(** * ACME v02 networking ([letsencrypt/client/network2.py])

    A shallow embedding of the [Network] class: the response classifier
    [_check_response], the HTTP layer [_get]/[_post], the reconcilers
    [_regr_from_response]/[_authzr_from_response], the flows built on them
    and the polling loop of [poll_and_request_issuance].

    Python exceptions are an explicit error type, the network and the
    wall clock are an explicit [World] threaded through a small state and
    error monad, and the modules the file imports (messages2, challenges,
    M2Crypto, werkzeug, heapq) are taken through interfaces. *)

From Stdlib Require Import ZArith List String Ascii Bool Lia Permutation.
Import ListNotations.

Set Warnings "-register-all".

Local Open Scope string_scope.
Local Open Scope Z_scope.

(** ** Plain data *)

Definition URI := string.
Definition PublicKey := string.
Definition Identifier := string.
Definition Status := string.
Definition X509 := string.
Definition CSR := string.

(** What [response.json()] returns. *)
Inductive JSON :=
| JNull
| JBool (b : bool)
| JNum (n : Z)
| JStr (s : string)
| JArr (items : list JSON)
| JObj (fields : list (string * JSON)).

(** The account key [self.key]; [key.public()] is its public half. *)
Record JWK := { jwk_secret : string; jwk_public : PublicKey }.

Definition public (k : JWK) : PublicKey := jwk_public k.

(** The double quote character, for messages that carry one. *)
Definition dq : string := String (ascii_of_nat 34) EmptyString.

(** *** ASCII helpers used by header lookup and [int()] *)

Definition lower_ascii (c : ascii) : ascii :=
  let n := nat_of_ascii c in
  if ((65 <=? n) && (n <=? 90))%nat then ascii_of_nat (n + 32) else c.

Fixpoint lower (s : string) : string :=
  match s with
  | EmptyString => EmptyString
  | String c s' => String (lower_ascii c) (lower s')
  end.

Fixpoint assoc {V : Type} (k : string) (l : list (string * V)) : option V :=
  match l with
  | [] => None
  | (k', v) :: l' => if String.eqb k k' then Some v else assoc k l'
  end.

Fixpoint assoc_ci {V : Type} (k : string) (l : list (string * V)) : option V :=
  match l with
  | [] => None
  | (k', v) :: l' => if String.eqb (lower k) (lower k') then Some v else assoc_ci k l'
  end.
(** A hold decision with no symbol, amount 0 and confidence 0.0. *)
Definition hold_decision (reasoning : str) : dict :=
  [(lit "action", VStr (lit "hold"));
   (lit "symbol", VStr []);
   (lit "amount", VInt 0);
   (lit "confidence", VFloat zero);
   (lit "reasoning", VStr reasoning)].

(** Whether a run timed out. *)
Definition timed_out (r : run_outcome) : bool :=
  match r with TimedOut => true | _ => false end.

(** The timeouts of successive calls under the narrowing rule, the
    first of them being call number [i] of the world: a call uses the
    current timeout, which is then halved with a floor of 120 when that
    call timed out, and kept when it ended in another way. *)
Inductive narrowing (o : outside) : nat -> Z -> list Z -> Prop :=
| narrowing_nil i t : narrowing o i t []
| narrowing_step i t l :
    narrowing o (S i) (if timed_out (run o i) then Z.max 120 (t / 2) else t) l ->
    narrowing o i t (t :: l).

Definition non_increasing (l : list Z) : Prop :=
  forall i a b, l !! i = Some a -> l !! S i = Some b -> b <= a.

(** The calls a run of the retry controller adds to the world. *)
Definition new_calls (before after : world) : list call :=
  drop (length (calls before)) (calls after).

(** A cached response and the key it is stored under, for concrete runs. *)
Definition sample_response : value :=
  VDict [(lit "result", VStr (lit "cached analysis")); (lit "is_error", VBool false)].

Definition sample_key : str :=
  Eval vm_compute in
    match _get_cache_key (lit "user") (lit "system") with
    | Ok key => key
    | Raise _ => []
    end.

Definition cached_world : world :=
  {| cache_dir := {[ sample_key := sample_response ]};
     calls := []; sleeps := []; log_file := []; drawn := 0 |}.

(** The scenario of the spec: a tagged block that asks to buy AAPL. *)
Definition scenario_text : str :=
  quoted "I recommend buying. <DECISION>{'action':'buy','symbol':'AAPL','amount':10,'confidence':0.85,'reasoning':'ok'}</DECISION>".

Definition scenario_decision : dict :=
  Eval vm_compute in
    match Json.loads (quoted "{'action':'buy','symbol':'AAPL','amount':10,'confidence':0.85,'reasoning':'ok'}") with
    | Some (VDict d) => d
    | _ => []
    end.

(** A tagged block whose confidence is a word instead of a number. *)
Definition worded_confidence_text : str :=
  quoted "<DECISION>{'action':'buy','symbol':'AAPL','amount':1,'confidence':'high','reasoning':'strong momentum'}</DECISION>".

(** A decision whose amount is the literal NaN, which [json.loads]
    accepts. *)
Definition nan_amount_text : str :=
  quoted "{'action':'buy','symbol':'AAPL','amount':NaN,'confidence':0.5,'reasoning':'ok'}".

Definition nan_amount_decision : dict :=
  Eval vm_compute in
    match Json.loads nan_amount_text with
    | Some (VDict d) => d
    | _ => []
    end.

(** A world in which the price tools fail. *)
Definition no_prices : outside :=
  {| run := fun _ => TimedOut;
     uuid4 := fun _ => lit "0f8fad5b-d9cb-469f-a165-70867728950e";
     trading_context := fun _ => Raise KeyError |}.

(** A parser stays within its budget on a text when it does not run out
    of it and leaves no more text than it was given. *)
Definition within_budget (f : str -> Json.parsed value) (s : str) : Prop :=
  f s <> Json.Starved /\
  forall v r, f s = Json.Parsed v r -> (length r <= length s)%nat.

(** No value of a dict holds an [int] that could not be written. *)
Definition short_items (d : dict) : Prop :=
  existsb (fun kv => holds_long_int (snd kv)) d = false.

(** Whether a pattern contains the capturing group. *)
Fixpoint has_group (r : Re.regex) : bool :=
  match r with
  | Re.Grp _ => true
  | Re.Seq r1 r2 => has_group r1 || has_group r2
  | _ => false
  end.

(** A number (an [int], a [bool] or a [float]) above zero. *)
Definition positive_number (v : value) : Prop :=
  exists f, as_float v = Some f /\ float_compare zero f = Some Lt.

(** A number between 0.0 and 1.0, bounds included. *)
Definition in_unit_interval (v : value) : Prop :=
  exists f, as_float v = Some f /\
            (float_compare zero f = Some Lt \/ float_compare zero f = Some Eq) /\
            (float_compare f one = Some Lt \/ float_compare f one = Some Eq).

(** The conditions the spec puts on a decision. *)
Definition acceptable (U : list str) (d : dict) : Prop :=
  (forall f, f ∈ required_fields -> is_Some (dict_get f d)) /\
  exists a, dict_get (lit "action") d = Some (VStr a) /\ a ∈ actions /\
    (a <> lit "hold" ->
     (exists symbol, dict_get (lit "symbol") d = Some (VStr symbol) /\ symbol ∈ U) /\
     (exists amount, dict_get (lit "amount") d = Some amount /\ positive_number amount) /\
     (exists c, dict_get (lit "confidence") d = Some c /\ in_unit_interval c)).

(** ** Further situations *)

(** The exception that showing a value in a printed line raises, if
    any: the [UnicodeEncodeError] of a [str] that cannot be encoded, or
    the [ValueError] of an [int] that cannot be written, alone or inside
    a list or a dict. *)
Definition refusal (v : value) : option exn :=
  match v with
  | VStr s =>
      match Sha256.encode s with
      | Some _ => None
      | None => Some UnicodeEncodeError
      end
  | _ => if holds_long_int v then Some ValueError else None
  end.

(** The decisions on which the validator goes past the check of the
    action: the five fields are there and the action is buy or sell. *)
Definition trading (d : dict) : Prop :=
  (forall f, f ∈ required_fields -> is_Some (dict_get f d)) /\
  exists a, dict_get (lit "action") d = Some (VStr a) /\
            (a = lit "buy" \/ a = lit "sell").

(** The symbol is in the universe. *)
Definition known_symbol (U : list str) (d : dict) : Prop :=
  exists symbol, dict_get (lit "symbol") d = Some (VStr symbol) /\ symbol ∈ U.

(** The amount passes its check: it is a number that is not below or
    equal to zero (which a NaN is not). *)
Definition passing_amount (d : dict) : Prop :=
  exists amount f, dict_get (lit "amount") d = Some amount /\
                   as_float amount = Some f /\ float_le f zero = false.

(** A number that is not between 0.0 and 1.0. *)
Definition out_of_range (v : value) : Prop :=
  exists f, as_float v = Some f /\ (float_le zero f = false \/ float_le f one = false).

(** The texts the three strategies hand to [json.loads]: the group of
    the first match of the tagged pattern, the group of the first match
    of the fenced pattern, the matches of the loose pattern. *)
Definition candidate (text c : str) : Prop :=
  (exists whole, Re.search decision_block text = Some (whole, Some c)) \/
  (exists whole, Re.search fenced_block text = Some (whole, Some c)) \/
  c ∈ Re.findall action_object text.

[PROBLEM TO WORK ON]: If a line in the material above contains the word "None", it counts; give only the number of such lines.

[REPLY TO THE TASK]: 5